The choice of the third group of examples was inspired by S. Owens' paper Reasoning about the Implementation of Concurrency Abstractions on x86-TSO published in Proc. of ECOOP 2010:
- We analyse several instances of the Non-Blocking Write protocol by H. Kopetz and J. Reisinger. Interestingly, the Writer | Lock;Reader | Reader;Lock instance considered by Owens in Section 8 does not require fences for trace-based robustness.
- Our tool can discover the known bug in the C++ Parker class from Sun's JVM implementation that is due to TSO relaxations. Section 9 of Owens' paper contains an excellent description of the problem.
- Triangular Race is a minimal example of a program which is trace-based robust but not triangular data race-free.
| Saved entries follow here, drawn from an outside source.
(* ===== verification/StorageProofs.v ===== *)
(** * Storage adapters: proofs

    The laws of a plain store as an interface that the engines and both
    wrappers satisfy, isolation of namespaces, atomicity and durability of the
    file engine, and completeness of migration, which is proved against the
    interface alone. *)

From S2P Require Import Prelude GoStrings GoEncoding Storage.

Module StorageProofs.
Import GoStrings GoEncoding Storage.

(** ** Ordered scans *)

Lemma str_ltb_app_same ns a b : str_ltb (ns ++ a) (ns ++ b) = str_ltb a b.
Proof.
  induction ns as [|c ns IH]; [done|]. simpl. by rewrite Z.ltb_irrefl, Z.eqb_refl, IH.
Qed.

Lemma contents_clone v : contents (clone v) = v.
Proof. by destruct v. Qed.

Lemma in_scan_spec prefix after k :
  in_scan prefix after k = true <-> HasPrefix k prefix = true /\ (after = [] \/ str_ltb after k = true).
Proof.
  unfold in_scan. destruct after as [|c r]; rewrite negb_orb, negb_involutive, andb_true_iff.
  - change (0 <? len (@nil Z)) with false. naive_solver.
  - replace (0 <? len (c :: r)) with true by (symmetry; apply Z.ltb_lt; unfold len; simpl; lia).
    rewrite andb_true_l, negb_involutive. naive_solver.
Qed.

Lemma elem_of_scan_keys m prefix after k :
  k ∈ scan_keys m prefix after <-> is_Some (m !! k) /\ in_scan prefix after k = true.
Proof.
  unfold scan_keys. rewrite elem_of_sort_by, list_elem_of_In, filter_In, <- list_elem_of_In, elem_of_keys. done.
Qed.

Lemma NoDup_scan_keys m prefix after : NoDup (scan_keys m prefix after).
Proof.
  unfold scan_keys. rewrite sort_by_perm. apply NoDup_ListNoDup, List.NoDup_filter, NoDup_ListNoDup, NoDup_fst_map_to_list.
Qed.

(** A scan is the ordered list of the keys it selects: three facts pin it down. *)
Lemma scan_keys_unique m prefix after l :
  in_order str_ltb l -> NoDup l ->
  (forall k, k ∈ l <-> is_Some (m !! k) /\ in_scan prefix after k = true) -> l = scan_keys m prefix after.
Proof.
  intros Ho Hn Hk. apply in_order_unique; [done|apply str_sort_in_order|].
  apply NoDup_Permutation; [done|apply NoDup_scan_keys|]. intros k. by rewrite Hk, elem_of_scan_keys.
Qed.

Lemma in_order_app l1 l2 : in_order str_ltb (l1 ++ l2) ->
  in_order str_ltb l2 /\ forall x y, x ∈ l1 -> y ∈ l2 -> str_ltb y x = false.
Proof.
  induction l1 as [|z l1 IH]; [split; [done|set_solver]|]. intros Hs. inversion Hs as [|? ? Hr Hz]; subst.
  destruct (IH Hr) as [H1 H2]. split; [done|]. intros x y Hx Hy. apply elem_of_cons in Hx as [->|Hx]; [|by apply H2].
  rewrite Forall_forall in Hz. apply Hz. set_solver.
Qed.

Lemma str_ltb_cases a b : a <> b -> str_ltb b a = false -> str_ltb a b = true.
Proof. intros Hn Hb. destruct (str_ltb a b) eqn:E; [done|]. by pose proof (str_ltb_total _ _ E Hb). Qed.

Lemma str_ltb_trans a b c : str_ltb a b = true -> str_ltb b c = true -> str_ltb a c = true.
Proof.
  intros Hab Hbc. apply str_ltb_cases.
  - intros ->. apply str_ltb_asym in Hbc. congruence.
  - apply (str_nltb_trans a b c); by apply str_ltb_asym.
Qed.

(** Resuming a scan after the last key of a batch gives the rest. *)
Lemma scan_keys_resume m prefix after l1 a l2 :
  a <> [] -> scan_keys m prefix after = (l1 ++ [a]) ++ l2 -> scan_keys m prefix a = l2.
Proof.
  intros Ha E. pose proof (str_sort_in_order (List.filter (in_scan prefix after) (map_to_list m).*1)) as Ho.
  change (in_order str_ltb (scan_keys m prefix after)) in Ho. pose proof (NoDup_scan_keys m prefix after) as Hn.
  pose proof (fun k => elem_of_scan_keys m prefix after k) as Hk. rewrite E in Ho, Hn, Hk.
  apply in_order_app in Ho as Ho2. destruct Ho2 as [Ho2 Hlt]. rewrite <- app_assoc in Ho.
  apply in_order_app in Ho as [_ Hle]. apply NoDup_app in Hn as (Hn1 & Hd & Hn2).
  symmetry. apply scan_keys_unique; [done|done|]. intros k. rewrite in_scan_spec. split.
  - intros Hin. destruct (Hk k) as [Hk1 _]. destruct (Hk1 ltac:(set_solver)) as [Hs Hi].
    apply in_scan_spec in Hi as [Hp _]. repeat split; [done..|]. right. apply str_ltb_cases.
    + intros ->. apply (Hd k); set_solver.
    + apply Hlt; set_solver.
  - intros (Hs & Hp & [?|Hak]); [done|]. destruct (Hk a) as [Hka _]. destruct (Hka ltac:(set_solver)) as [_ Hia].
    apply in_scan_spec in Hia as [_ Haf].
    assert (k ∈ (l1 ++ [a]) ++ l2) as Hin.
    { apply Hk. split; [done|]. apply in_scan_spec. split; [done|]. destruct Haf as [->|Haf]; [by left|].
      right. exact (str_ltb_trans _ _ _ Haf Hak). }
    apply elem_of_app in Hin as [Hin|Hin]; [exfalso|exact Hin]. apply elem_of_app in Hin as [Hin|Hin].
    + rewrite (Hle k a) in Hak; [done|done|set_solver].
    + apply list_elem_of_singleton in Hin as ->. by rewrite str_ltb_irrefl in Hak.
Qed.

(** ** The contract of a store *)

(** Every key and value the callback names is acceptable, whatever it reads. *)
Inductive within (key_ok value_ok : bytes -> Prop) : tx_prog -> Prop :=
| within_return e : within key_ok value_ok (TxReturn e)
| within_get k c : key_ok k -> (forall r, within key_ok value_ok (c r)) -> within key_ok value_ok (TxGet k c)
| within_put k v c : key_ok k -> value_ok (contents v) -> (forall e, within key_ok value_ok (c e)) ->
    within key_ok value_ok (TxPut k v c)
| within_delete k c : key_ok k -> (forall e, within key_ok value_ok (c e)) -> within key_ok value_ok (TxDelete k c)
| within_cas k o n c : key_ok k -> value_ok (contents o) -> value_ok (contents n) ->
    (forall e, within key_ok value_ok (c e)) -> within key_ok value_ok (TxCAS k o n c).

(** What one transaction on the map [m] yields: its error and the new map. *)
Definition transact (p : tx_prog) (m : values) : option store_error * values :=
  match run p m with (None, m') => (None, m') | (Some e, _) => (Some e, m) end.

(** A plain store: within its limits it behaves like the finite map [view]
    and its transactions are atomic. *)
Class PlainStore (S : Type) `{Store S} : Type := {
  view : S -> values;
  is_open : S -> Prop;
  writable : S -> Prop;
  key_ok : S -> bytes -> Prop;
  value_ok : S -> bytes -> Prop;
  prefix_ok : S -> bytes -> Prop;
  key_nonempty : forall s k, key_ok s k -> k <> [];
  view_ok : forall s k v, is_open s -> view s !! k = Some v -> key_ok s k /\ value_ok s v;
  plain_get : forall s k, is_open s -> key_ok s k -> store_get s k = mapTx_Get (view s) k;
  plain_scan : forall s o, is_open s -> prefix_ok s (Prefix o) -> (After_ o = [] \/ key_ok s (After_ o)) ->
    1 <= Limit o <= 10000 -> store_scan s o = scan_values (view s) o;
  plain_update : forall s p, is_open s -> writable s -> within (key_ok s) (value_ok s) p ->
    exists s', store_update false s p = (fst (transact p (view s)), s') /\
      view s' = snd (transact p (view s)) /\ is_open s' /\ writable s' /\
      key_ok s' = key_ok s /\ value_ok s' = value_ok s
}.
- The analysis of robust algorithms is particularly fast. They typically only have a small number of attacks that have to be checked by a model checker. The robust versions of Dekker and Peterson do not have such attacks at all. In the CLH and MCS locks, their number is less than 20%.
- The compiler takes up to 90% of the CPU time on certain examples (DekNR, CLHLock, NBW2, NBW4). Hence, switching to a different model checking back-end that does not require compilation of verifiers may improve the running times significantly.
- Parallelization of reachability queries brings substantial performance benefits. For some examples (LamNR, CLHLock), the real working time constitutes 1/3 to 1/4 of the total CPU time (on the 4-core machine).
- The trace-based analysis can establish robustness of the spinlock + non-blocking write example (NBW: W | LR | RL), as opposed to the earlier analyses via triangular data races which would have to place a fence (cf. Owens' paper mentioned above).
rdtsc-mfence is a tool for benchmarking the CPU instructions that can act as memory fences on AMD64 architecture. The tool measures the average number of cycles required for executing such an instruction, combined with several write instructions. You can download the archive with sources: rdtsc-mfence.tar.gz.
We ran the tool on several x86-64 CPUs running in 64-bit mode. We used the following patterns of assembler code:
- movl; ... movl; mfence;
- movl; ... movl; lock addl $0,(%rsp);
- movl; ... movl;
Results are presented in the charts below.
Based on the diagrams, we can do several empirical observations.
- Executing a memory fence instruction takes some significant time even when the TSO write buffer is empty.
- Performance of a single thread cannot be improved by executing more fences, even with smaller buffer sizes.
Summing up, to optimize performance of an application we must minimize the number of times memory fence instructions are executed.